The above photo is just some other random Korean kindergarteners I found on Picasa Web Albums. Look, I've been busy planning lessons and making little arty things for them not to mention being a mom on top of it so I've spaced and forgotten my camera all week. As a matter of fact, you're lucky I had a moment to fart out this blog. So there you go.
I've survived 2 weeks of teaching kindergarten. That deserves some reward, doesn't it? I'm still adjusting to having a job - period - so at night, I find myself falling asleep while feeding Raelynn at 9:30pm. I'm hoping this is only a temporary setback as I don't want to go to sleep that early on any given night. But sometimes I'm so wiped out, it's necessary.
What is it that's so draining? I'm not quite sure. I'm up at 6:30am and Xiao Shi and his dilapidated pickup truck are vigilantly waiting for me at 7:30am. It's during these rides that I attempt to practice my Chinese though Xiao Shi's accent is much like MIL's in that it is a very different dialect and it takes him repeating himself about 5 times before I can decipher anything he says. Energy is also depleted from Raelynn waking several times in the night with much more frequency now that I've been working due to wanting to spend time with me. So between the early rising and a baby that vies for my attention at random late hours, it makes for a pretty exhausted me. Let's not forget a room full of 15 very active 6-year-olds either.
For the most part, I do like my students. They are cute kids. Some of them are actually quite bright. And some, not so much. But that's what I'm here for. To help them. Because English is not their first language, my day is often spent repeating the same thing over and over, slowly and loudly. I must increase the volume of my voice as I inevitably have 3 or 4 of them yelling at once, "Teacher! Teacher! Finishy!" Or "Teacherrrrrrr! Albert is speaking Korean again!" OR "Teacher! I have to go to the bathroom!" Sometimes I feel like more of a kindergarten cop than a kindergarten ESL teacher. I thank my lucky stars that I only have to deal with these kids for 3 hours a day 5 days a week because a whole day of this would make me go insane.
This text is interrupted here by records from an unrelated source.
(* ===== verification/MsgTree.v ===== *)
(** The hash tree of a message and of the list of messages: [hash_tree],
    [hash_tree_fast] and [hash_tree_get] of [common/message.hpp], [msgl_put],
    [msgl_get], [msgl_load] and [msgl_hash_tree_get] of [common/servers.hpp],
    and the request of a transaction with its path to the block hash
    ([escd/commandhandler/gettransactionhandler.cpp]). *)

From stdpp Require Import base gmap list.
From Stdlib Require Import ZArith Lia.
From S2P Require Import Prelude Params Usertxs Accounts Servers Demo Chain HashTree MerklePath.

(** A routine that returns, returns [false], or ends the process. *)
Inductive answer (A : Type) :=
  | Gives (a : A)
  | Refuses
  | Aborts.
Arguments Gives {A} a.
Arguments Refuses {A}.
Arguments Aborts {A}.

Definition answer_map {A B} (f : A -> B) (r : answer A) : answer B :=
  match r with Gives a => Gives (f a) | Refuses => Refuses | Aborts => Aborts end.

(** [if(!b) return(false)] and [assert(b)]. *)
Notation "'refuse!' b 'in' k" := (if b then Refuses else k) (at level 10, b at level 100, k at level 200) : esc_scope.
Notation "'ensure!' b 'in' k" := (if b then k else Aborts) (at level 10, b at level 100, k at level 200) : esc_scope.

(** Reading a file at an offset computed in 32 bits. *)
Definition rda (f : list Z) (off : Z) (n : nat) : list Z := rd f (Z.to_nat off) n.
Definition rdza (f : list Z) (off : Z) (n : nat) : Z := rdz f (Z.to_nat off) n.

Section Tree.
Context `{Sha256}.

Abbreviation hash_t := (list Z).
Abbreviation len l := (Z.of_nat (length l)).

(** * The hash of a message *)

Definition data_offset : Z := 4+64+10.

(** [ha.hxor[i]^=v]. *)
Definition hxor (i : nat) (v : Z) (h : hash_t) : hash_t := wr h (4 * i) (le_bytes 4 (Z.lxor (rdz h (4 * i) 4) v)).

(** The hash of a transaction with its identifier. *)
Definition txs_hash (svid msid tnum : Z) (tx : list Z) : hash_t :=
  hxor 2 tnum (hxor 1 msid (hxor 0 svid (SHA256 tx))).

(** The transaction loop of [hash_tree]: the position behind the last
    transaction, the next number, the positions, the leaves and the tree. *)
Fixpoint hash_tree_loop (fuel : nat) (svid msid : Z) (data : list Z) (p tnum : Z) (tpos : list Z)
    (firsthashes : list hash_t) (tree : hashtree) : answer (Z * Z * list Z * list hash_t * hashtree) :=
  if len data <=? p then Gives (p, tnum, tpos, firsthashes, tree)
  else match fuel with
  | O => Aborts
  | S fuel =>
      let tpos := tpos ++ [p] in
      match get_size (drop (Z.to_nat p) data) with
      | None => Aborts
      | Some l =>
          refuse! l =? 0xFFFFFFFF in
          let ha := txs_hash svid msid tnum (rda data p (Z.to_nat l)) in
          hash_tree_loop fuel svid msid data (p + l) (u16 (tnum + 1)) tpos (firsthashes ++ [ha]) (update tree ha).1
      end
  end.

(** The index and the hashes appended to a message. *)
Definition index_bytes (tpos : list Z) (firsthashes : list hash_t) : list Z :=
  concat (zip_with (fun p h => le_bytes 4 p ++ h) tpos firsthashes).

Definition with_tree (data sigh : list Z) (mnum total : Z) (tpos : list Z) (firsthashes hs : list hash_t) : list Z :=
  data ++ sigh ++ le_bytes 4 mnum ++ le_bytes 4 total ++ le_bytes 4 (u32 (len tpos)) ++ index_bytes tpos firsthashes ++ concat hs.

(** [hash_tree]: the hash of the message and the message with its index. *)
Definition hash_tree (svid msid : Z) (data : list Z) : answer (hash_t * list Z) :=
  ensure! (rdz data 0 1 =? MSGTYPE_MSG) && negb (svid =? 0) && negb (msid =? 0) in
  let ha := SHA256 (rda data (4+64) 10) in
  ensure! data_offset <? len data in
  match hash_tree_loop (length data) svid msid data data_offset 1 [4+64] [ha] (update hashtree_init ha).1 with
  | Gives (p, tnum, tpos, firsthashes, tree) =>
      refuse! tnum =? 0 in
      refuse! negb (p =? len data) in
      let '(tree, _, sigh) := finish tree in
      let tpos_size := u32 (len tpos) in
      let hashes_size := if (length tree.(hashes) =? 0)%nat then 0 else u32 (len tree.(hashes) - 1) in
      let total := u32 (len data + 32+4+4+4 + (4+32) * tpos_size + 32 * hashes_size) in
      Gives (sigh, with_tree data sigh 0 total tpos firsthashes (take (Z.to_nat hashes_size) tree.(hashes)))
  | Refuses => Refuses
  | Aborts => Aborts
  end.

(** [hash_tree_fast] writes the identifier through 16-bit pointers. *)
Definition xor_at (off n : nat) (v : Z) (h : hash_t) : hash_t := wr h off (le_bytes n (Z.lxor (rdz h off n) v)).

Definition txs_hash_fast (insvid inmsid tnum : Z) (tx : list Z) : hash_t :=
  xor_at 8 2 tnum (xor_at 4 4 inmsid (xor_at 0 2 insvid (SHA256 tx))).

Fixpoint hash_tree_fast_loop (fuel : nat) (insvid inmsid : Z) (indata : list Z) (p tnum : Z) (tree : hashtree) : answer (Z * Z * hashtree) :=
  if len indata <=? p then Gives (p, tnum, tree)
  else match fuel with
  | O => Aborts
  | S fuel =>
      match get_size (drop (Z.to_nat p) indata) with
      | None => Aborts
      | Some l =>
          refuse! l =? 0xFFFFFFFF in
          hash_tree_fast_loop fuel insvid inmsid indata (p + l) (u16 (tnum + 1))
            (update tree (txs_hash_fast insvid inmsid tnum (rda indata p (Z.to_nat l)))).1
      end
  end.

Definition hash_tree_fast (indata : list Z) (insvid inmsid : Z) : answer hash_t :=
  ensure! (rdz indata 0 1 =? MSGTYPE_MSG) && negb (insvid =? 0) && negb (inmsid =? 0) in
  let tree := (update hashtree_init (SHA256 (rda indata (4+64) 10))).1 in
  ensure! data_offset <? len indata in
  match hash_tree_fast_loop (length indata) insvid inmsid indata data_offset 1 tree with
  | Gives (p, tnum, tree) =>
      refuse! tnum =? 0 in
      refuse! negb (p =? len indata) in
      Gives (finish tree).2
  | Refuses => Refuses
  | Aborts => Aborts
  end.

(** * Reading a path *)

(** The loop over the positions of the path: [off] is the place of a stored
    hash, [ok] the assertion made about it, [lone] the place of the unpaired
    leaf. *)
Fixpoint path_read (f : list Z) (off : Z -> Z) (ok : Z -> bool) (lone m : Z) (add : list Z) (hs : list hash_t) : answer (list hash_t) :=
  match add with
  | [] => Gives hs
  | n :: add =>
      if n <? m then ensure! ok n in path_read f off ok lone m add (hs ++ [rda f (off n) 32])
      else if n =? m then path_read f off ok lone m add (hs ++ [rda f lone 32])
      else ensure! ok (n - 1) in path_read f off ok lone m add (hs ++ [rda f (off (n - 1)) 32])
  end.

(** The place of the hash missing in the list. *)
Definition missing (max : Z) : Z := if Z.odd max then u32 (u32 (2 * (max / 2)) - bits (max / 2)) else 32*32.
To encourage good behavior and help foster learning, I've instituted play money as a reward/punishment system. Because I don't want to spend my whole day putting children in the corner like a warden. I charge them a small fine every time they speak Korean during an English lesson. And when they complete their homework, I pay them $5 in play money as a reward. At the end of the month, the student who has saved the most money will get a special prize. I'm not sure what yet, but kids at this age are rather easy to please.
I also discovered that if I ask them for their help with something, they are all too happy to assist me. They beg to hand out worksheets or be the one to pass out the morning snack. So, I use that as a reward too. It works rather well with everything, I've found. I gave them something to color to give them a break from a lot of writing work we'd been doing (and give me a much-needed break so I could check their homework without constant interruption) but I told them I needed their help. I wanted to redecorate the wall by my desk with new artwork and I wanted it to look pretty. Every single one of them kept quiet and diligently colored their pictures for me. I was impressed. I'll definitely be using that trick more often!
Despite the lack of intellectual challenge in teaching kindergarten, it's really not all bad. For as many times as I get comments like, "Teacherrrrrrrrr! Albert took my pencil!" Or "Teacher! I'm hungry!" Or "Teacherrrrrrr! Albert's looking at me during time out!" (In case you're wondering, Albert is my trouble-maker.) I also get comments like, "Teacher, your hair is pretty!" And "Teacher, I like your eyes!" And "Teacher, I like you!" And those are what make my day at work feel less like prison and more like playtime.